Polizeidienststellen
warnen dringend vor unseriösen Anzeigenverlagen und Offertenblättern,
die mit dem Begriff "Polizei" Geschäfte machen.
Bundesweit
bieten Anzeigendrücker Geschäftsleuten, Handwerksbetrieben usw.
Inserate in Zeitschriften an, die angeblich - so zumindest wird
der Eindruck erweckt - von der Polizei herausgegeben wird.
In
Wirklichkeit hat die Zeitschrift, in der Sicherheitstipps etc.

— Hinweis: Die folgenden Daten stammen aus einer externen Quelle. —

Lemma after_prefix_spec (sub : string) : ∀ s rest,
  Py.after_prefix sub s = Some rest → s = sub +:+ rest.
Proof.
  induction sub as [|x sub IH]; intros s rest; simpl.
  - by intros [= ->].
  - destruct s as [|y s]; [done|].
    destruct (decide (x = y)) as [->|]; [|done].
    intros ->%IH. by rewrite append_cons.
Qed.

Lemma after_space_spec (spaces : list string) (s rest : string) :
  Py.after_space spaces s = Some rest → ∃ space, s = space +:+ rest.
Proof.
  induction spaces as [|space others IH]; simpl; [done|].
  destruct (Py.after_prefix space s) as [rest'|] eqn:Hprefix; [|done].
  intros [= ->]. exists space. by apply after_prefix_spec.
Qed.

(** Every word that [split] returns occurs in the string. *)
Lemma split_from_infix (fuel : nat) : ∀ acc s word,
  word ∈ Py.split_from fuel acc s → ∃ a b, acc +:+ s = a +:+ word +:+ b.
Proof.
  assert (∀ acc s word,
            word ∈ (if decide (acc = "") then [] else [acc]) →
            ∃ a b, acc +:+ s = a +:+ word +:+ b) as Hlast.
  { intros acc s word. destruct (decide (acc = "")); [by intros ?%elem_of_nil|].
    intros ->%list_elem_of_singleton. exists "", s.
    by rewrite append_nil_l. }
  induction fuel as [|fuel IH]; intros acc s word; cbn [Py.split_from];
    [apply Hlast|].
  destruct (Py.after_space Py.whitespace s) as [rest|] eqn:Hspace.
  - apply after_space_spec in Hspace as [space ->].
    destruct (decide (acc = "")) as [->|].
    + intros (a & b & Heq)%IH. rewrite append_nil_l in Heq.
      exists (space +:+ a), b.
      by rewrite append_nil_l, Heq, !append_assoc.
    + intros [->|(a & b & Heq)%IH]%elem_of_cons.
      * exists "", (space +:+ rest). by rewrite append_nil_l.
      * rewrite append_nil_l in Heq. exists (acc +:+ space +:+ a), b.
        by rewrite Heq, !append_assoc.
  - destruct s as [|x s]; [apply Hlast|].
    intros (a & b & Heq)%IH. exists a, b.
    by rewrite <- Heq, append_assoc.
Qed.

veröffentlicht werden sollen, jedoch nichts mit der Polizei zu
tun.
Die
Werbewirksamkeit der Zeitschrift, wenn Sie denn überhaupt verteilt
wird, ist gleich null. Wenn gedruckt wird, dann nur so viele Exemplare,
wie für die ahnungslosen Inserenten benötigt werden.
Die
Zusicherung einer geprüften Auflage ist selbstverständlich nicht
Gegenstand des Anzeigenauftrags.
Da
die Zeitschrift ja angeblich von der Polizei kommt, lassen sich
viele Inserenten leider blenden.
Die
weitergehende Masche: Wer denkt, eine Anzeige geordert zu haben,
hat sich im Kleingedruckten schnell mal für 12 Anzeigen entschieden.
Dann
für alle Anzeigen nicht zahlen zu müssen, wäre nur möglich, sofern
eine "arglistige Täuschung" nachweisbar wäre.
Im
Übrigen gibt es - anders als bei Privatleuten - unter Geschäftsleuten
kein Rücktritts- oder Widerrufsrecht.
Es
ist daher besondere Vorsicht angeraten, wenn für Anzeigen im Zusammenhang
mit der Polizei geworben wird.
Im Zweifel sollte man sich beim nächsten Polizeirevier über
die Seriosität der Anbieter erkundigen.